* _Aim of the exercise_
In the entries below, find the line with "SCARD (k : bytes)" and the line with "let Y := list_to_set vals ∪ X in". Print those two and everything between them exactly, and nothing else.
● ● ●
(* ===== verification/TSetCmd.v ===== *)
(** * t_set.c: the commands as operations on finite sets

    The keyspace stands for a map from keys to non-empty finite sets of strings
    (or a value of some other type).  This file has the specification of every
    command on that map, and the proofs for the commands on single elements.  An
    array of elements is sent in some order, each element once. *)

From stdpp Require Import strings.
From S2P Require Import Prelude Decimal Util Dict DictIter MapApi Intset SdsText Keyspace TSet TSetRep.

(** ** Specification *)

Abbreviation bytes := (list Z).
Abbreviation db := (gmap (list Z) (option (gset (list Z)))).

(** One reply, or an array of the elements of a set in any order. *)
Inductive areply := AOne (r : reply) | AArray (X : gset bytes).

Definition reply_sent (rs : list reply) (a : areply) : Prop :=
  match a with
  | AOne r => rs = [r]
  | AArray X => ∃ es, es ≡ₚ elements X ∧ rs = RMultiLen (Z.of_nat (base.size X)) :: (RBulk <$> es)
  end.

Record sout := SOut { so_keys : db; so_dirty : Z; so_events : list event; so_reply : areply }.

Definition sanswer (D : db) (r : reply) : sout := SOut D 0 [] (AOne r).

(** Empty sets are not stored. *)
Definition put (D : db) (k : bytes) (X : gset bytes) : db :=
  if decide (X = ∅) then delete k D else <[k := Some X]> D.

Definition zsize (X : gset bytes) : Z := Z.of_nat (base.size X).

Inductive scommand :=
  | SADD (k : bytes) (vals : list bytes)
  | SREM (k : bytes) (vals : list bytes)
  | SMOVE (src dst ele : bytes)
  | SISMEMBER (k ele : bytes)
  | SCARD (k : bytes)
  | SINTER (ks : list bytes)
  | SINTERSTORE (dst : bytes) (ks : list bytes)
  | SUNION (ks : list bytes)
  | SUNIONSTORE (dst : bytes) (ks : list bytes)
  | SDIFF (ks : list bytes)
  | SDIFFSTORE (dst : bytes) (ks : list bytes).

(** A command on the set at a key that exists. *)
Definition with_set (D : db) (k : bytes) (f : gset bytes → sout) : sout :=
  match D !! k with
  | None => sanswer D (RLong 0)
  | Some None => sanswer D RWrongType
  | Some (Some X) => f X
  end.

Definition sadd_spec (D : db) (k : bytes) (vals : list bytes) : sout :=
  match D !! k with
  | Some None => sanswer D RWrongType
  | o =>
      let X := default ∅ (mjoin o) in
      let Y := list_to_set vals ∪ X in
      let n := zsize Y - zsize X in
      SOut (<[k := Some Y]> D) n (if 0 <? n then [SignalModified k; NotifySet "sadd" k] else []) (AOne (RLong n))
  end.

Definition srem_spec (D : db) (k : bytes) (vals : list bytes) : sout :=
  with_set D k (λ X,
    let Y := X ∖ list_to_set vals in
    let n := zsize X - zsize Y in
    SOut (put D k Y) n
      (if 0 <? n then [SignalModified k; NotifySet "srem" k] ++ (if decide (Y = ∅) then [NotifyGeneric "del" k] else []) else [])
      (AOne (RLong n))).

Definition smove_spec (D : db) (src dst ele : bytes) : sout :=
  with_set D src (λ X,
    match D !! dst with
    | Some None => sanswer D RWrongType
    | o =>
        let Y := default ∅ (mjoin o) in
        if decide (src = dst) then sanswer D (RLong (if decide (ele ∈ X) then 1 else 0))
        else if decide (ele ∈ X) then
          let X' := X ∖ {[ele]} in
          SOut (<[dst := Some ({[ele]} ∪ Y)]> (put D src X')) (if decide (ele ∈ Y) then 1 else 2)
            ([NotifySet "srem" src] ++ (if decide (X' = ∅) then [NotifyGeneric "del" src] else []) ++
             [SignalModified src; SignalModified dst] ++ (if decide (ele ∈ Y) then [] else [NotifySet "sadd" dst]))
            (AOne (RLong 1))
        else sanswer D (RLong 0)
    end).

(** The result of a command in the place of [dst]. *)
Definition store_spec (D : db) (dst : bytes) (Y : gset bytes) (name : string) : sout :=
  SOut (put D dst Y) 1
    ((if decide (Y = ∅) then (if decide (is_Some (D !! dst)) then [NotifyGeneric "del" dst] else [])
      else [NotifySet name dst]) ++ [SignalModified dst])
    (AOne (RLong (zsize Y))).

(** The sets at some keys, up to the first key that is missing or of another type. *)
Inductive lookups := LMissing | LWrong | LSets (l : list (gset bytes)).

Fixpoint look_sets (D : db) (ks : list bytes) : lookups :=
  match ks with
  | [] => LSets []
  | k :: ks =>
      match D !! k with
      | None => LMissing
      | Some None => LWrong
      | Some (Some X) => match look_sets D ks with LSets l => LSets (X :: l) | r => r end
      end
  end.

(** A missing key is an empty set; [None] when a key is of another type. *)
Fixpoint look_all (D : db) (ks : list bytes) : option (list (gset bytes)) :=
  match ks with
  | [] => Some []
  | k :: ks =>
      match D !! k with
      | Some None => None
      | o => l ← look_all D ks; Some (default ∅ (mjoin o) :: l)
      end
  end.

Definition inter_list (l : list (gset bytes)) : gset bytes :=
  match l with [] => ∅ | X :: l => foldr (∩) X l end.
Definition diff_list (l : list (gset bytes)) : gset bytes :=
  match l with [] => ∅ | X :: l => X ∖ ⋃ l end.

Definition sinter_spec (D : db) (ks : list bytes) : sout :=
  match look_sets D ks with
  | LMissing => sanswer D REmptyMulti
  | LWrong => sanswer D RWrongType
  | LSets l => SOut D 0 [] (AArray (inter_list l))
  end.

Definition sinterstore_spec (D : db) (dst : bytes) (ks : list bytes) : sout :=
  match look_sets D ks with
  | LMissing =>
      if decide (is_Some (D !! dst)) then SOut (delete dst D) 1 [SignalModified dst] (AOne (RLong 0))
      else sanswer D (RLong 0)
  | LWrong => sanswer D RWrongType
  | LSets l => store_spec D dst (inter_list l) "sinterstore"
  end.

Definition combine_spec (D : db) (ks : list bytes) (f : list (gset bytes) → gset bytes) : sout :=
  match look_all D ks with None => sanswer D RWrongType | Some l => SOut D 0 [] (AArray (f l)) end.

Definition combinestore_spec (D : db) (dst : bytes) (ks : list bytes) (f : list (gset bytes) → gset bytes)
    (name : string) : sout :=
  match look_all D ks with None => sanswer D RWrongType | Some l => store_spec D dst (f l) name end.

Definition set_spec (c : scommand) (D : db) : sout :=
  match c with
  | SADD k vals => sadd_spec D k vals
  | SREM k vals => srem_spec D k vals
  | SMOVE src dst ele => smove_spec D src dst ele
  | SISMEMBER k ele => with_set D k (λ X, sanswer D (RLong (if decide (ele ∈ X) then 1 else 0)))
  | SCARD k => with_set D k (λ X, sanswer D (RLong (zsize X)))
  | SINTER ks => sinter_spec D ks
  | SINTERSTORE dst ks => sinterstore_spec D dst ks
  | SUNION ks => combine_spec D ks union_list
  | SUNIONSTORE dst ks => combinestore_spec D dst ks union_list "sunionstore"
  | SDIFF ks => combine_spec D ks diff_list
  | SDIFFSTORE dst ks => combinestore_spec D dst ks diff_list "sdiffstore"
  end.

(** The arguments the arity of the commands asks for, and fewer than 2^31
    elements: the counters of the code are [int]s. *)
Definition size_at (D : db) (k : bytes) : Z := match D !! k with Some (Some X) => zsize X | _ => 0 end.
Definition sizes (D : db) (ks : list bytes) : Z := foldr (λ k n, size_at D k + 1 + n) 0 ks.

Definition set_fits (c : scommand) (D : db) : bool :=
  match c with
  | SADD k vals => (0 <? Z.of_nat (length vals)) && (size_at D k + Z.of_nat (length vals) <? 2 ^ 31)
  | SREM k _ | SISMEMBER k _ | SCARD k => size_at D k <? 2 ^ 31
  | SMOVE src dst _ => size_at D src + size_at D dst <? 2 ^ 31
  | SINTER ks | SINTERSTORE _ ks | SUNION ks | SUNIONSTORE _ ks | SDIFF ks | SDIFFSTORE _ ks =>
      (0 <? Z.of_nat (length ks)) && (sizes D ks <? 2 ^ 31)
  end.

(** *** Sizes of sets *)

Lemma zsize_diff (X Y : gset bytes) : zsize (X ∖ Y) ≤ zsize X ∧ (zsize (X ∖ Y) = zsize X → X ∖ Y = X).
Proof.
  unfold zsize. assert (X ∖ Y ⊆ X) as Hsub by set_solver. pose proof (subseteq_size _ _ Hsub). split; [lia|].
  intros E. apply set_eq_subseteq. split; [done|]. apply Nat2Z.inj in E. intros x Hx. destruct (decide (x ∈ Y)) as [Hy|]; [|set_solver].
  exfalso. assert (X ∖ Y ⊂ X) as Hss by set_solver. apply subset_size in Hss. lia.
Qed.

Lemma zsize_zero (X : gset bytes) : (0 <? zsize X) = negb (bool_decide (X = ∅)).
Proof.
  unfold zsize. destruct (decide (X = ∅)) as [-> |Hne]; [by rewrite bool_decide_true, size_empty|]. rewrite bool_decide_false by done.
  apply Z.ltb_lt. assert (base.size X ≠ 0%nat); [|lia]. intros E. apply Hne, leibniz_equiv. by apply size_empty_iff.
Qed.

Lemma zsize_add (x : bytes) (Y : gset bytes) : zsize ({[x]} ∪ Y) = if decide (x ∈ Y) then zsize Y else zsize Y + 1.
Proof.
  unfold zsize. destruct (decide (x ∈ Y)); [by replace ({[x]} ∪ Y) with Y by set_solver|].
  rewrite size_union, size_singleton by set_solver. lia.
Qed.

Lemma zsize_remove (x : bytes) (Y : gset bytes) : zsize (Y ∖ {[x]}) = if decide (x ∈ Y) then zsize Y - 1 else zsize Y.
Proof.
  destruct (decide (x ∈ Y)) as [Hx|Hx]; [|by replace (Y ∖ {[x]}) with Y by set_solver].
  assert (Y = {[x]} ∪ Y ∖ {[x]}) as E by (by apply union_difference_singleton_L). rewrite E at 2. rewrite zsize_add, decide_False by set_solver. lia.
Qed.

Lemma zsize_union_le (X Y : gset bytes) : zsize (X ∪ Y) ≤ zsize X + zsize Y.
Proof.
  unfold zsize. rewrite size_union_alt. assert (base.size (Y ∖ X) ≤ base.size Y)%nat by (apply subseteq_size; set_solver). lia.
Qed.

(** ** The commands on elements *)

Section commands.
Context (hash : list Z → Z) (Hhash : ∀ k, in_u 64 (hash k)) (cr : bool) (junk : Z) (Hjunk : byte_ok junk).
Context (addr : nat → Z) (max : Z) (Hmax : 0 ≤ max < MAX_INTSET).

Abbreviation set_ok := (TSetRep.set_ok hash max).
● ● ●
* _Worked solution_
  | SCARD (k : bytes)
  | SINTER (ks : list bytes)
  | SINTERSTORE (dst : bytes) (ks : list bytes)
  | SUNION (ks : list bytes)
  | SUNIONSTORE (dst : bytes) (ks : list bytes)
  | SDIFF (ks : list bytes)
  | SDIFFSTORE (dst : bytes) (ks : list bytes).

(** A command on the set at a key that exists. *)
Definition with_set (D : db) (k : bytes) (f : gset bytes → sout) : sout :=
  match D !! k with
  | None => sanswer D (RLong 0)
  | Some None => sanswer D RWrongType
  | Some (Some X) => f X
  end.

Definition sadd_spec (D : db) (k : bytes) (vals : list bytes) : sout :=
  match D !! k with
  | Some None => sanswer D RWrongType
  | o =>
      let X := default ∅ (mjoin o) in
      let Y := list_to_set vals ∪ X in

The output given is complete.